Accountants Baker Tilly have warned that the government’s consultation on the future of the renewable energy sector could cause lasting damage.
The consultation on the feed-in-tariff scheme ends on October 23 and companies are expecting a big cut in subsidies.
Baker Tilly renewable energy head Mark Stewart said: “This consultation has all been about the Department for Energy and Climate Change trying to manage its costs and the Government’s response will have very serious implications for the whole renewables sector.”

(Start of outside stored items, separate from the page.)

(* ===== verification/SpqrState.v ===== *)
(** Where the braid state of a conversation lives: web/src/lib/spqrState.ts. Writes
    are coalesced in memory and sealed rows hold the active state and the last three
    eras. A row is the JSON text of the record sealed by [encryptValueAtRest]; the
    timer of the debounce is the call of [flushSpqrState] it makes. *)
From S2P Require Import Prelude StateErr Bytes Base64 Utf8 Js Json Sodium LocalAtRest DrSession.
From Stdlib Require Import Ascii.
Import DrProtocol LocalAtRest.

Module SpqrState.

Definition SPQR_STATE_KEY_PREFIX : jstr := js "nyx_spqr_state_v1:".
Definition SPQR_MAX_STATE_BYTES : Z := 64 * 1024.
Definition SPQR_STATE_ARCHIVE_SLOTS : nat := 3.

Record SpqrStateRecord := mkRecord {
  version : RatchetWireVersion; state : bytes; updatedAt : Z; advanced : bool }.

Record PendingWrite := mkPending { p_version : RatchetWireVersion; p_state : bytes; p_advanced : bool }.

(** The table [kvStore] and the map [pending]. *)
Record store := mkStore { kvStore : gmap jstr jstr; pending : list (jstr * PendingWrite) }.

Definition stateKey (sessionId : jstr) : jstr := SPQR_STATE_KEY_PREFIX ++ sessionId.
Definition eraStateKey (sessionId : jstr) (slot : Z) : jstr :=
  SPQR_STATE_KEY_PREFIX ++ sessionId ++ js "#era_" ++ [48 + slot].

Definition assertSessionId (sessionId : jstr) : result unit :=
  guard_not (bool_decide (sessionId = []) || (200 <? js_length sessionId) || bool_decide (0 ∈ sessionId))
    "spqr: sessionId tidak sah".

Definition put (key value : jstr) (s : store) : store := mkStore (<[key := value]> (kvStore s)) (pending s).
Definition del (key : jstr) (s : store) : store := mkStore (delete key (kvStore s)) (pending s).
Definition set_pending (p : list (jstr * PendingWrite)) (s : store) : store := mkStore (kvStore s) p.
Lemma current_braid_stored seed c conv v now k d r : truthy_str (spqrAuthKey v) = Some k -> spqrDirection v = Some d ->
  latest seed (braid c) (js conv) now = Some r -> current_braid seed c conv v now = Ok (state r).
Proof. intros Hk Hd Hl. unfold current_braid. by rewrite Hk, Hd, Hl. Qed.

(** The sender's side. *)
Lemma encrypt_message seed c conv v rnd now payload a b a' frames key :
  client_ok seed c -> sid_ok (js conv) -> draw_ok rnd -> in_step a b ->
  current_braid seed c conv v now = Ok a ->
  pure_send SPQR_MAX_STEPS_PER_MESSAGE (d_seeds rnd) [] a = Ok (a', frames, key) ->
  exists h c', encryptSpqrMessage (Some seed) rnd conv v now payload c
    = (Ok (Some (h, wire_ct (d_nonce rnd) (utf8_encode payload) key, key)), c') /\
    h = mkSpqrHeader (map (fun f => js (base64UrlFromBytes f)) frames) /\ wire_frames frames /\
    client_ok seed c' /\ current_braid seed c' conv v now = Ok a'.
Proof.
  intros [Hs Hm] Hid [Hsd Hn] Hab Ha Hp. destruct (current_braid_root _ _ _ _ _ _ Ha) as (k & d & Hk & Hd).
  destruct (braid_state_at seed c conv v now k d a (conj Hs Hm) Hid Hk Hd Ha) as (m1 & Hb & Hm1).
  destruct (worker_message (d_seeds rnd) (d_nonce rnd) a b (utf8_encode payload) m1 a' frames key Hsd Hn Hm1 Hab Hp)
    as (Hw & mA' & He & HA' & b' & Hab' & _).
  destruct (header_wire frames Hw) as (Hh & _). destruct (save_step seed (braid c) conv a' b' Hs Hid Hab') as (s' & Hsv & Hs' & Hl).
  set (h := mkSpqrHeader _) in Hh. set (c' := mkClient (dev c) s' mA'). exists h, c'.
  assert (Hbody : encrypt_body (Some seed) rnd conv k d now payload c =
    (Ok (h, wire_ct (d_nonce rnd) (utf8_encode payload) key, key), c')).
  { unfold encrypt_body. rewrite (stE_bind_eq _ _ c _ _ Hb).
    rewrite (stE_bind_eq _ _ _ _ _ (on_wasm_eq _ (mkClient (dev c) (braid c) m1) _ _ He)). cbn [q_frames q_state q_ciphertext q_mk].
    rewrite lift_bind, Hh. by rewrite (stE_bind_eq _ _ _ _ _ (on_braid_eq _ (mkClient (dev c) (braid c) mA') _ _ Hsv)). }
  split_and!; [|done|done|by split|].
  - unfold encryptSpqrMessage. rewrite Hk, Hd. by rewrite (stE_bind_eq _ _ c _ _ (attempt_eq _ _ _ _ Hbody)).
  - by rewrite (current_braid_stored seed c' conv v now k d _ Hk Hd (Hl now)).
Qed.

(** The receiver's side, with the current era. *)
Lemma decrypt_message seed c conv mid p now payload nonce frames key b b' x :
  client_ok seed c -> sid_ok (js conv) -> wire_frames frames -> in_step b' x ->
  to_string (utf8_encode payload) = Ok payload ->
  ratchetSessions (dev c) !! conv = Some p -> current_braid seed c conv (view p) now = Ok b ->
  (forall m, machine_ok m -> exists m', spqr_ratchet_decrypt b frames (wire_ct nonce (utf8_encode payload) key) m
     = (Ok (b', Some (utf8_encode payload, key)), m') /\ machine_ok m') ->
  exists c', decryptSpqrMessage (Some seed) to_string conv mid
      (mkSpqrHeader (map (fun f => js (base64UrlFromBytes f)) frames)) (wire_ct nonce (utf8_encode payload) key) now c
      = (Ok (Success payload), c') /\ client_ok seed c' /\
    dev c' = store_session conv (confirmed p payload) (store_mk mid key (dev c)) /\
    current_braid seed c' conv (view (confirmed p payload)) now = Ok b'.
Proof.
  intros [Hs Hm] Hid Hw Hbx Hts Hp Hb Hdec. destruct (current_braid_root _ _ _ _ _ _ Hb) as (k & d & Hk & Hd).
  destruct (braid_state_at seed c conv (view p) now k d b (conj Hs Hm) Hid Hk Hd Hb) as (m1 & Hst & Hm1).
  destruct (Hdec m1 Hm1) as (m3 & Hdc & Hm3). destruct (header_wire frames Hw) as (_ & _ & _ & Hfr).
  destruct (save_step seed (braid c) conv b' x Hs Hid Hbx) as (s' & Hsv & Hs' & Hl).
  exists (mkClient (store_session conv (confirmed p payload) (store_mk mid key (dev c))) s' m3).
  split_and!; [|by split|done|].
  - unfold decryptSpqrMessage. rewrite gets_bind, Hp, Hk, Hd, (stE_bind_eq _ _ c _ _ Hst), lift_bind, Hfr.
    rewrite (stE_bind_eq _ _ _ _ _ (attempt_eq _ _ _ _ (on_wasm_eq _ (mkClient (dev c) (braid c) m1) _ _ Hdc))).
    cbn [fst]. rewrite (stE_bind_eq _ _ _ _ _ (on_braid_eq _ (mkClient (dev c) (braid c) m3) _ _ Hsv)).
    by rewrite (finish_eq _ _ _ _ _ _ _ _ Hts).
  - erewrite current_braid_stored; [..|exact (Hl now)]; [done| |]; cbn; done.
Qed.

(** C34: a v2 message arrives. When two unlocked clients are at braid states in step and
    the sender's ratchet yields a key within sixteen steps, the sender produces a v2
    message; its header survives the JSON text it travels in; the receiver reads the
    sealed payload, caches the message key, marks the session as confirmed and takes
    over the version the payload declares; and the two are in step again, with the
    advanced states as what each will load next. *)
Theorem spqr_message_roundtrip seedA seedB cA cB conv vA pB mid rnd now payload a b a' frames key :
  client_ok seedA cA -> client_ok seedB cB -> sid_ok (js conv) -> draw_ok rnd -> in_step a b ->
  to_string (utf8_encode payload) = Ok payload ->
  current_braid seedA cA conv vA now = Ok a ->
  ratchetSessions (dev cB) !! conv = Some pB -> current_braid seedB cB conv (view pB) now = Ok b ->
  pure_send SPQR_MAX_STEPS_PER_MESSAGE (d_seeds rnd) [] a = Ok (a', frames, key) ->
  exists h ct cA' cB' b',
    encryptSpqrMessage (Some seedA) rnd conv vA now payload cA = (Ok (Some (h, ct, key)), cA') /\
    (JSON_parse (JSON_stringify (header_json h)) ≫= parseSpqrHeader) = Some h /\
    decryptSpqrMessage (Some seedB) to_string conv mid h ct now cB = (Ok (Success payload), cB') /\
    dev cB' = store_session conv (confirmed pB payload) (store_mk mid key (dev cB)) /\
    in_step a' b' /\ current_braid seedA cA' conv vA now = Ok a' /\
    current_braid seedB cB' conv (view (confirmed pB payload)) now = Ok b' /\
    client_ok seedA cA' /\ client_ok seedB cB'.
Proof.
  intros HA HB Hid Hrnd Hab Hts Ha Hp Hb Hsend.
  destruct (encrypt_message seedA cA conv vA rnd now payload a b a' frames key HA Hid Hrnd Hab Ha Hsend)
    as (h & cA' & He & Hh & Hw & HA' & Ha').
  destruct Hrnd as [Hsd Hn].
  destruct (worker_message (d_seeds rnd) (d_nonce rnd) a b (utf8_encode payload) (wasm cA) a' frames key
    Hsd Hn (proj2 HA) Hab Hsend) as (_ & _ & _ & _ & b' & Hab' & Hdec).
  destruct (decrypt_message seedB cB conv mid pB now payload (d_nonce rnd) frames key b b' a' HB Hid Hw
    (in_step_sym _ _ Hab') Hts Hp Hb Hdec) as (cB' & Hd & HB' & Hdev & Hb').
  destruct (header_wire frames Hw) as (_ & Hj & Hpar & _). rewrite <- Hh in Hj, Hpar, Hd.
  exists h, (wire_ct (d_nonce rnd) (utf8_encode payload) key), cA', cB', b'.
  rewrite json_roundtrip by done. by split_and!.
Qed.

(** The first era that opens the message ends the search. *)
Lemma try_first era rest frames combined c res m : spqr_ratchet_decrypt (state era) frames combined (wasm c) = (Ok res, m) ->
  try_eras (era :: rest) frames combined c = (Ok (Some res), mkClient (dev c) (braid c) m).
Proof.
  intros Hd. cbn [try_eras]. by rewrite (stE_bind_eq _ _ _ _ _ (attempt_eq _ _ _ _ (on_wasm_eq _ c _ _ Hd))).
Qed.

Lemma archived_first seed s sid r : assertSessionId sid = Ok tt -> loadEraState (Some seed) s sid 0 = Some r ->
  exists rest, loadArchivedSpqrStates (Some seed) sid s = (Ok (r :: rest), s).
Proof.
  intros Hid He. unfold loadArchivedSpqrStates. rewrite lift_bind, Hid. unfold gets.
  change (seq 0 SPQR_STATE_ARCHIVE_SLOTS) with [0; 1; 2]%nat. cbn [omap list_omap].
  change (Z.of_nat 0) with 0. rewrite He. by eexists.
Qed.
(* ===== verification/PeerTrust.v ===== *)
(** Pins of peer identity keys: web/src/lib/peerIdentityTrust.ts. A key is trusted on
    first use, a changed key only waits until the user accepts it, and a proof of the
    key-transparency log that contradicts the served key closes the send gate. An
    observation reads the pins, asks the log (network and hashing, arbitrarily slow)
    and writes later; the system at the end interleaves these parts. Pins are the
    decrypted map of the sealed row; while the vault is locked the row cannot be read
    or written. *)
From S2P Require Import Prelude DrSession.
Import Client.

Module PeerTrust.

Definition KT_CONFIRMATION_TTL_MS : Z := 24 * 60 * 60 * 1000.

Record PeerIdentityTrust := mkTrust {
  trustedKey : string; firstSeenAt : Z; previousKey : option string; changedAt : option Z;
  pendingKey : option string; ktVerifiedAt : option Z; ktKeyVersion : option Z;
  ktMismatch : option (string * string * Z); ktLastVerdict : option string; ktCheckedAt : option Z }.

Definition plain_pin (k : string) (at_ : Z) : PeerIdentityTrust :=
  mkTrust k at_ None None None None None None None None.

Inductive IdentityChangeSource := tofu | kt.
Inductive IdentityObservation :=
| New | Unchanged | Changed (trusted pending : string) (source : IdentityChangeSource).

(** The stored map, the pins of older versions, and whether the vault is locked. *)
Record vault := mkVault {
  pins : gmap string PeerIdentityTrust; legacy : gmap string string; locked : bool }.

Definition loadMap (v : vault) : gmap string PeerIdentityTrust := if locked v then ∅ else pins v.
Definition saveMap (m : gmap string PeerIdentityTrust) (v : vault) : vault :=
  if locked v then v else mkVault m (legacy v) (locked v).

Definition legacyTrustedKey (v : vault) (peerId : string) : option string := truthy_str (legacy v !! peerId).

Definition getPeerIdentityTrust (v : vault) (peerId : string) : option PeerIdentityTrust * vault :=
  match loadMap v !! peerId with
  | Some record => (Some record, v)
  | None =>
      match legacyTrustedKey v peerId with
      | None => (None, v)
      | Some key =>
          let adopted := plain_pin key 0 in
          (Some adopted, saveMap (<[peerId := adopted]> (loadMap v)) v)
      end
  end.

Record kt_result := mkKt { verdict : option string; keyVersion : option Z; logIdentityKey : option string }.

(** [username] is the one given or resolved; [answer] what the log check returns. *)
Definition checkLog (identityKey : string) (username : option string) (existing : option PeerIdentityTrust)
    (now : Z) (answer : result (string * option Z * option string)) : kt_result :=
  let fresh := match existing with
    | Some e => bool_decide (trustedKey e = identityKey)
                && match ktVerifiedAt e with Some t => now - t <? KT_CONFIRMATION_TTL_MS | None => false end
    | None => false end in
  if fresh then mkKt None None None else
  match truthy_str username with
  | None => mkKt (Some "unknown-subject"%string) None None
  | Some _ =>
      match answer with
      | Ok (status, kv, logKey) => mkKt (Some status) kv logKey
      | Err _ => mkKt (Some "unavailable"%string) None None
      end
  end.

Definition verdict_is (k : kt_result) (s : string) : bool := bool_decide (verdict k = Some s).
(* ===== verification/GroupEpochRules.v ===== *)
(** What the rotation of group epochs guarantees: the new token reaches the metadata,
    when the next rotation is due, what the remembered state is good for, and two ways
    in which a token is lost. *)
From S2P Require Import Prelude Bytes Base64 Utf8 Text Js JsDate PqWire Sodium LocalAtRest Json AtRest StateErr Membership GroupAccess GroupEpoch.
Import GroupTokens Routing LocalAtRest GroupAccess GroupEpoch.

(** ** When a rotation is due *)
Lemma positive_ge v n : v = Some n -> n <= positive v.
Proof. intros ->. unfold positive. destruct (0 <? n) eqn:E; bools; lia. Qed.
Lemma positive_nonneg v : 0 <= positive v.
Proof. destruct v as [n|]; [|done]. unfold positive. destruct (0 <? n) eqn:E; bools; lia. Qed.
Lemma positive_le v n : v = Some n -> positive v <= Z.max 0 n.
Proof. intros ->. unfold positive. destruct (0 <? n) eqn:E; bools; lia. Qed.

(** A time the client or the server remembers keeps the next rotation away for a day,
    unless 500 messages have come. *)
Lemma fresh_kept now server local r :
  0 < r -> se_rotatedAt server = Some r \/ (local ≫= le_rotatedAt) = Some r ->
  now < r + GROUP_EPOCH_MAX_AGE_MS ->
  positive (se_messageSeq server) < positive (local ≫= le_messageSeq) + GROUP_EPOCH_MAX_MESSAGES ->
  decideEpochRotation now server local None None = Keep.
Proof.
  intros Hr Hor Hage Hmsg. unfold decideEpochRotation. cbn [default from_option].
  set (latest := Z.max _ _).
  assert (Hl : r <= latest) by (unfold latest; destruct Hor as [E|E]; apply positive_ge in E; lia).
  unfold id, GROUP_EPOCH_MAX_AGE_MS, GROUP_EPOCH_MAX_MESSAGES in *.
  replace (latest =? 0) with false by lia. ztest. by ztest.
Qed.

Section EpochRules.
Context `{ServerCryptoLaws, !MembershipDb} (other_dates : jstr -> option Z).

(** ** The endpoints *)
Definition rotated_conv (g : group) (id token : jstr) (now : Z) : conversation := (rotateGroupToken (gr_conv g) [] id token now).1.1.
Definition rotated_server (s : server) (g : group) (id token : jstr) (now : Z) : server :=
  mkServer (map_set id (with_conv g (rotated_conv g id token now)) (sv_groups s))
    (rotateGroupToken (gr_conv g) (sv_members s) id token now).1.2.

Record valid_times (g : group) : Prop := mkValidTimes {
  vt_rotated : forall t, epochRotatedAt (gr_conv g) = Some t -> iso_range t;
  vt_created : forall t, gr_createdAt g = Some t -> iso_range t }.

Lemma toISOString_not_nil t : toISOString t <> Some [].
Proof.
  unfold toISOString. destruct (Z.abs t <=? MAX_TIME); [|done]. destruct (civil_from_days _) as [[y m] d].
  destruct ((0 <=? y) && (y <=? 9999)); [done|]. by destruct (y <? 0).
Qed.

Lemma iso_read date : (forall t, date = Some t -> iso_range t) ->
  exists s, iso_or_null date = Some s /\ toMs other_dates s = date.
Proof.
  intros Hr. destruct date as [t|]; [|by exists None]. destruct (iso_roundtrip t (Hr t eq_refl)) as (s & E & _ & Hd).
  exists (Some s). cbn. rewrite E. split; [done|]. destruct s; [by apply toISOString_not_nil in E|]. apply Hd.
Qed.

Lemma admin_gate s id hd g : assoc id (sv_groups s) = Some g -> holds_admin_token g hd -> requireAdminCapability s id hd = GateOk.
Proof. intros Hg Ha. apply admin_ok. by exists g. Qed.

Lemma get_epoch_spec s id hd g : assoc id (sv_groups s) = Some g -> holds_admin_token g hd -> valid_times g ->
  exists st, get_epoch id hd s = HOk st /\ es_epoch st = groupEpoch (gr_conv g) /\ es_messageSeq st = default 0 (gr_messageSeq g) /\
    toMs other_dates (es_rotatedAt st) = epochRotatedAt (gr_conv g) /\ toMs other_dates (es_createdAt st) = gr_createdAt g.
Proof.
  intros Hg Ha [Hr Hc]. destruct (iso_read _ Hr) as (a & Ea & Ma), (iso_read _ Hc) as (b & Eb & Mb).
  unfold get_epoch. rewrite (admin_gate s id hd g) by done. rewrite Hg, Ea, Eb. by eexists.
Qed.

Lemma post_epoch_spec s id hd g token now :
  assoc id (sv_groups s) = Some g -> holds_admin_token g hd ->
  (post_epoch id hd token now s).2 = rotated_server s g id token now /\
  (iso_range (groupTokenExpiry now) -> exists at_, (post_epoch id hd token now s).1 = HOk (mkEpochToken token (groupEpoch (gr_conv g) + 1) at_)).
Proof.
  intros Hg Ha. unfold post_epoch. rewrite (admin_gate s id hd g) by done. rewrite Hg. cbn.
  destruct (toISOString (groupTokenExpiry now)) as [s'|] eqn:E; (split; [done|]).
  - intros _. by eexists.
  - intros Hr. destruct (iso_roundtrip _ Hr) as (s' & E' & _). by rewrite E in E'.
Qed.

Baker Tilly assesses that to remain within the budget cap of £100m for the FiT scheme until 2018/19, developers and investors will have to accept the internal rate for each technology type, for solar investors that is 4%, for onshore wind 5% and for hydro 9%.
If these caps don’t allow the cost of the scheme to be managed within budget, DECC plans to close the scheme for new applicants as soon as possible, with January 2016 the most likely date.
Mark Stewart added: “Many of our clients have strongly argued that the proposed hurdle rates for onshore wind and solar projects in particular are well below that which would attract investment in the FiT scheme going forward.
“Sadly for the renewables sector, this consultation is but one of a number of recent UK Government announcements which have rocked the industry.”
The Renewables Obligation for large solar projects of 5MW or more closed in April 2015, consultation on the intention to close the RO for both smaller solar projects and onshore wind runs from April 2016, though the onshore wind proposal suffered a defeat in the House of Lords today.
“According to Scottish Renewables, the voice of the industry in Scotland, the impact of these measures could be in the region of £3bn of lost investment and over 5,000 jobs lost in Scotland alone,” added Stewart.
Baker Tilly said debate would intensify about government renewables policy in the coming weeks after the UK signed an agreement to build an £18bn nuclear plant at Hinkley Point, with 3GW capacity, with opponents arguing that the same investment would deliver 20GW if invested into offshore wind.